Sunday, December 9, 2007

Slightly stale, but I just found this interesting editorial by Dean Baker at the Center for Economic and Policy Research on leveling out the gains from free trade by introducing more developing-country competition for Wall Street:
...we should sit down with state and local treasurers and ask them what prevents them from taking advantage of the lower bond underwriting commissions that could be charged by investment banks in Mumbai or Hong Kong. This could save taxpayers nationwide billions of dollars each year in bond underwriting fees...
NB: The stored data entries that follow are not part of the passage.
Definition normal (m : message) : message :=
  match m with
  | MPing (MkPing seq node addr port src) => MPing (MkPing seq node (emptyAsNil addr) port src)
  | MIndirectPingReq (MkIndirectPingReq seq target port node nack addr sport src) =>
      MIndirectPingReq (MkIndirectPingReq seq target port node nack (emptyAsNil addr) sport src)
  | m => m
  end.

Definition encodeEntries (es : list (string * bytes)) : bytes :=
  concat (map (fun e => AppendString [] e.1 ++ e.2) es).

(** An encoded map: its header and its entries in order. *)
Definition encodeFields (es : list (string * bytes)) : bytes :=
  AppendMapHeader [] (len es) ++ encodeEntries es.

(** The buffer of an encoder that has written the entries [es] of [n]. *)
Definition written (b : bytes) (n : Z) (es : list (string * bytes)) : bytes :=
  AppendMapHeader b n ++ encodeEntries es.

Definition sourceEntries (addr : slice) (port : Z) (node : string) : list (string * bytes) :=
  (if negb (len (slice_bytes addr) =? 0) then [("SourceAddr"%string, AppendBytes [] addr)] else [])
  ++ (if negb (String.eqb node "") then [("SourceNode"%string, AppendString [] node)] else [])
  ++ (if negb (port =? 0) then [("SourcePort"%string, AppendUint [] port)] else []).

(** The key [decodeMap] looks up: one longer than every field name is
    read as nil. *)
Definition lookupKey (k : string) : slice :=
  if len (str2b k) <=? maxKeyLen then Some (str2b k) else None.

(** [Fields m es m']: decoding the entries [es] in order turns [m] into
    [m']. A known field's value is read into the message, an unknown one
    holds any well-formed value and changes nothing. *)
Inductive Fields {M} `{FieldDecoder M} : M -> list (string * bytes) -> M -> Prop :=
| Fields_nil m : Fields m [] m
| Fields_known m k v read m1 es m2 :
    len (str2b k) <= maxKeyLen -> decodeField m (Some (str2b k)) = Some read ->
    reads read v m1 -> Fields m1 es m2 -> Fields m ((k, v) :: es) m2
| Fields_unknown m k v es m2 :
    len (str2b k) <= MaxUint32 -> decodeField m (lookupKey k) = None ->
    Value (Z.to_nat maxSkipDepth) v -> Fields m es m2 -> Fields m ((k, v) :: es) m2.

(** What a message type owes [decodeMap]: a zero value in range, and field
    reads that keep the message in range. *)
Class WireReader (M : Type) `{FieldDecoder M} (ok : M -> Prop) : Prop := {
  field_reader m k f : ok m -> decodeField m k = Some f -> Reader 1 ok f;
}.

(** [ReadMapHeader] before its check against the remaining input, which
    only slice mode makes: the count and whether the check applies. *)
Definition mapCount (d : decoder) : result error (Z * bool * decoder) :=
  let! (cb, d) := readByte d in
  let c := b2z cb in
  if (fixmapMin <=? c) && (c <=? fixmapMax) then Ok (Z.land c 0x0f, false, d)
  else if c =? nilByte then Ok (0, false, d)
  else
    let! (n, d) :=
      if c =? map16 then readFixed 2 d
      else if c =? map32 then readFixed 4 d
      else Err (ErrType "map" c) in
    if n >? MaxInt32 then Err (ErrMapCount n) else Ok (n, true, d).

(** A message to run the codec on. *)
Definition example_alive : message :=
  MAlive (MkAlive 7 "node-a" (Some (map z2b [10; 0; 0; 1])) 7946 None (Some (map z2b [1; 5; 5; 0; 0; 0]))).

(** ** Lemmas *)

Lemma reader_map_err {A} k (P : A -> Prop) f g :
  Reader k P f -> (forall e, g e <> ErrOutOfFuel) -> Reader k P (fun d => rmap_err g (f d)).
Proof.
  intros Hf Hg bs. destruct (Hf bs) as [(a & n & HP & Hn & H)|H]; [left|right].
  - exists a, n. split_and!; [done|lia..|]. intros d Hd E. by rewrite H.
  - intros d Hd E. destruct (H d Hd E) as (e & -> & _). cbn. eauto.
Qed.

Lemma reads_map_err {A} f e (a : A) g : reads f e a -> reads (fun d => rmap_err g (f d)) e a.
Proof. intros H d rest Hd E. by rewrite (H d rest Hd E). Qed.

Lemma reader_setting {A M} k (P : A -> Prop) (Q : M -> Prop) f store :
  Reader k P f -> (forall a, P a -> Q (store a)) -> 0 <= k -> Reader k Q (setting f store).
Proof.
  intros Hf HPQ Hk. unfold setting. eapply (reader_bind k 0); [done| |lia..].
  intros a Ha. apply reader_ret; [done|auto].
Qed.

Lemma reads_setting {A M} f e (a : A) (store : A -> M) :
  reads f e a -> reads (setting f store) e (store a).
Proof. intros Hf. unfold setting. eapply reads_last; [done|apply reads_ret]. Qed.

(** *** Field values *)

Lemma reader_decU32 : Reader 1 u32_ok decU32.
Proof.
  apply (reader_setting 1 _ _ _ u32 (reader_ReadUint MaxUint32)); [|lia].
  unfold u32_ok. intros v Hv. ints.
Qed.

Lemma reader_decU16 : Reader 1 u16_ok decU16.
Proof.
  apply (reader_setting 1 _ _ _ u16 (reader_ReadUint MaxUint16)); [|lia].
  unfold u16_ok. intros v Hv. ints.
Qed.

Lemma reader_decU8 : Reader 1 u8_ok decU8.
Proof.
  apply (reader_setting 1 _ _ _ u8 (reader_ReadUint MaxUint8)); [|lia].
  unfold u8_ok. intros v Hv. ints.
Qed.

Lemma reader_decInt : Reader 1 int_ok decInt.
Proof.
  apply (reader_setting 1 _ _ _ i64 (reader_ReadInt MinInt64 MaxInt64)); [|lia].
  unfold int_ok. intros v Hv. ints.
Qed.

Lemma reader_decString : Reader 1 str_ok decString.
Proof. apply reader_ReadString. done. Qed.

Lemma reader_decBytes : Reader 1 bytes_ok (decBytes MaxFieldBytes).
Proof. apply reader_ReadBytes. done. Qed.

Lemma reader_decCBytes : Reader 1 cbytes_ok (decBytes MaxCompressedBytes).
Proof. apply reader_ReadBytes. done. Qed.

Lemma reader_decBool : Reader 1 (fun _ => True) decBool.
Proof. apply reader_ReadBool. Qed.

Lemma reads_decU32 v : u32_ok v -> reads decU32 (AppendUint [] v) v.
Proof.
  intros Hv. rewrite <- (u32_small v) at 2 by (unfold u32_ok in Hv; ints).
  apply (reads_setting _ _ _ u32), reads_ReadUint; unfold u32_ok in Hv; ints.
Qed.

Lemma reads_decU16 v : u16_ok v -> reads decU16 (AppendUint [] v) v.
Proof.
  intros Hv. rewrite <- (u16_small v) at 2 by (unfold u16_ok in Hv; ints).
  apply (reads_setting _ _ _ u16), reads_ReadUint; unfold u16_ok in Hv; ints.
Qed.

Lemma reads_decU8 v : u8_ok v -> reads decU8 (AppendUint [] v) v.
Proof.
  intros Hv. rewrite <- (u8_small v) at 2 by (unfold u8_ok in Hv; ints).
  apply (reads_setting _ _ _ u8), reads_ReadUint; unfold u8_ok in Hv; ints.
Qed.

Lemma reads_decInt v : int_ok v -> reads decInt (AppendInt [] v) v.
Proof.
  intros Hv. rewrite <- (i64_small v) at 2 by done.
  by apply (reads_setting _ _ _ i64), reads_ReadInt.
Qed.

Lemma reads_decBytes p : bytes_ok p -> reads (decBytes MaxFieldBytes) (AppendBytes [] p) p.
Proof.
  unfold bytes_ok. intros Hp. change MaxFieldBytes with 1048576 in *.
  pose proof (len_nonneg (slice_bytes p)). apply reads_ReadBytes; unfold MaxInt64; lia.
Qed.

Lemma reads_decCBytes p : cbytes_ok p -> reads (decBytes MaxCompressedBytes) (AppendBytes [] p) p.
Proof.
  unfold cbytes_ok. intros Hp. change MaxCompressedBytes with 67108864 in *.
  pose proof (len_nonneg (slice_bytes p)). apply reads_ReadBytes; unfold MaxInt64; lia.
Qed.

Lemma reads_decString s : str_ok s -> reads decString (AppendString [] s) s.
Proof.
  unfold str_ok. intros Hs. change MaxFieldBytes with 1048576 in *.
  apply reads_ReadString; change MaxFieldBytes with 1048576; unfold MaxInt64; lia.
Qed.

Lemma reads_decBool v : reads decBool (AppendBool [] v) v.
Proof. apply reads_ReadBool. Qed.

#[local] Hint Resolve reader_decU32 reader_decU16 reader_decU8 reader_decInt reader_decString
  reader_decBytes reader_decCBytes reader_decBool : mori.
#[local] Hint Resolve reads_decU32 reads_decU16 reads_decU8 reads_decInt reads_decString
  reads_decBytes reads_decCBytes reads_decBool : mori.

(** *** The map loop *)

Lemma ReadMapHeader_eq d :
  ReadMapHeader d =
    let! (h, d) := mapCount d in
    if h.2 && ((Remaining d >=? 0) && (h.1 >? Remaining d / 2)) then Err ErrTruncated
    else Ok (h.1, d).
Proof.
  unfold ReadMapHeader, mapCount. destruct (readByte d) as [[cb d1]|e]; [|done]. cbn [rbind].
  cbv zeta. destruct (_ && _); [done|]. destruct (_ =? nilByte); [done|].
  destruct (if b2z cb =? map16 then _ else _) as [[n d2]|e]; [|done]. cbn [rbind].
  by destruct (n >? MaxInt32).
Qed.

Lemma reader_mapCount : Reader 1 (fun h => 0 <= h.1) mapCount.
Proof.
  unfold mapCount. repeat reader_step.
  - cbn. apply Z.land_nonneg. lia.
  - done.
  - eapply (reader_bind 0 0 0 (fun n => 0 <= n)); [|intros n Hn; repeat reader_step; done|lia..].
    repeat reader_step.
    all: eapply reader_weaken; [apply reader_fixed; lia|lia|cbn; lia].
Qed.

(** A map's entries take at least two bytes each, so refusing a count the
    input cannot hold refuses nothing the loop would accept. *)
Lemma reader_mapLoop {A} (P : A -> Prop) (f : A -> decoder -> result error (A * decoder)) a g :
  (forall e, g e <> ErrOutOfFuel) -> P a -> (forall a, P a -> Reader 2 P (f a)) ->
  Reader 1 P (fun d => let! (n, d) := rmap_err g (ReadMapHeader d) in
                       repeatR f (S (length (pending d))) n a d).
Proof.
  intros Hg Ha Hf bs. destruct (reader_mapCount bs) as [(h & n & Hh & Hn & H)|H].
  2: { right. intros d Hd E. rewrite ReadMapHeader_eq. destruct (H d Hd E) as (e & -> & _).
       cbn. eauto. }
  set (bs' := drop (Z.to_nat n) bs).
  assert (Hbs' : len bs' = len bs - n) by (apply len_drop; lia).
  assert (Hpos : forall d, dec_ok d -> pending d = bs ->
            dec_ok (consume n d) /\ pending (consume n d) = bs').
  { intros d Hd E. split; [apply dec_ok_consume; rewrite ?E; [done|lia]|].
    rewrite pending_consume, E by (done || lia). done. }
  destruct (repeatR_reader 2 P f ltac:(lia) Hf (S (length bs')) h.1 a bs' Ha ltac:(lia))
    as [(a' & m & Ha' & Hm & H')|H'].
  - left. exists a', (n + m). split_and!; [done|lia..|]. intros d Hd E.
    destruct (Hpos d Hd E) as [Hd' E']. rewrite ReadMapHeader_eq, H by done. cbn [rbind].
    assert (h.1 <= len bs' / 2) by (apply Z.div_le_lower_bound; lia).
    rewrite Remaining_eq, E' by done.
    replace (h.2 && _) with false by (destruct (d_src _); lia). cbn [rmap_err rbind].
    rewrite E', H' by done. by rewrite consume_consume by lia.
  - right. intros d Hd E. destruct (Hpos d Hd E) as [Hd' E'].
    rewrite ReadMapHeader_eq, H by done. cbn [rbind]. case_match; cbn [rmap_err rbind]; [eauto|].
    rewrite E'. by apply H'.
Qed.

Lemma reader_decodeEntry {M} `{WireReader M ok} msg m :
  ok m -> Reader 2 ok (decodeEntry msg m).
Proof.
  intros Hm. unfold decodeEntry. eapply (reader_bind 1 1 2).
  - by apply reader_map_err; [apply reader_ReadKey|].
  - intros k _. apply reader_map_err; [|done]. destruct (decodeField m k) eqn:E.
    + by eapply field_reader.
    + eapply (reader_bind 1 0); [apply reader_Skip|intros; by apply reader_ret|lia..].
  - lia.
  - lia.
  - lia.
Qed.

Lemma reader_decodeMap {M} `{WireReader M ok} msg m : ok m -> Reader 1 ok (decodeMap msg m).
Proof.
  intros Hm. apply reader_mapLoop; [done..|]. intros. by apply reader_decodeEntry.
Qed.

Lemma reads_lookupKey k : len (str2b k) <= MaxUint32 -> reads ReadKey (AppendString [] k) (lookupKey k).
Proof.
  intros Hk. pose proof (len_nonneg (str2b k)). unfold MaxUint32 in *. unfold lookupKey, AppendString.
  apply reads_ReadKey_of; [apply reads_rawLen|unfold MaxInt64]; lia.
Qed.

Lemma reads_Skip v : Value (Z.to_nat maxSkipDepth) v -> reads Skip v tt.
Proof. apply (proj1 skip_Value_Values). Qed.

Lemma reads_entry_of {M} `{FieldDecoder M} msg m ke k v m1 :
  reads ReadKey ke k ->
  match decodeField m k with
  | Some read => reads read v m1
  | None => m1 = m /\ Value (Z.to_nat maxSkipDepth) v
  end -> reads (decodeEntry msg m) (ke ++ v) m1.
Proof.
  intros Hk Hv. unfold decodeEntry. eapply reads_bind; [by apply reads_map_err|].
  apply reads_map_err. destruct (decodeField m k); [done|]. destruct Hv as [-> Hv].
  eapply reads_last; [by apply reads_Skip|apply reads_ret].
Qed.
Free trade policies that removed barriers to financial firms in the developing world would both hasten growth by increasing efficiency and also lead to a more equal distribution of income. Of course, all the editorial writers and columnists who hold free trade to be most sacred would have to support this agenda, otherwise they would be a bunch of knuckle-scraping Neanderthals. Put simply, we need a new free trade agenda that will do for Wall Street exactly what the current free trade agenda has done for Detroit.
A fascinating idea, but Wall Street is largely a reputation- and experience-driven business. There isn't really anything that keeps developing country firms from setting up shop in the U.S. and trying to compete; the players in that market are entrenched for reasons that have nothing to do with trade policy.

If we really wanted to introduce more competition for Wall Street bankers, we would allow the banks to hire more foreign workers on immigrant visas in the U.S. But that is not a popular idea among the middle-income workers Baker wants to help.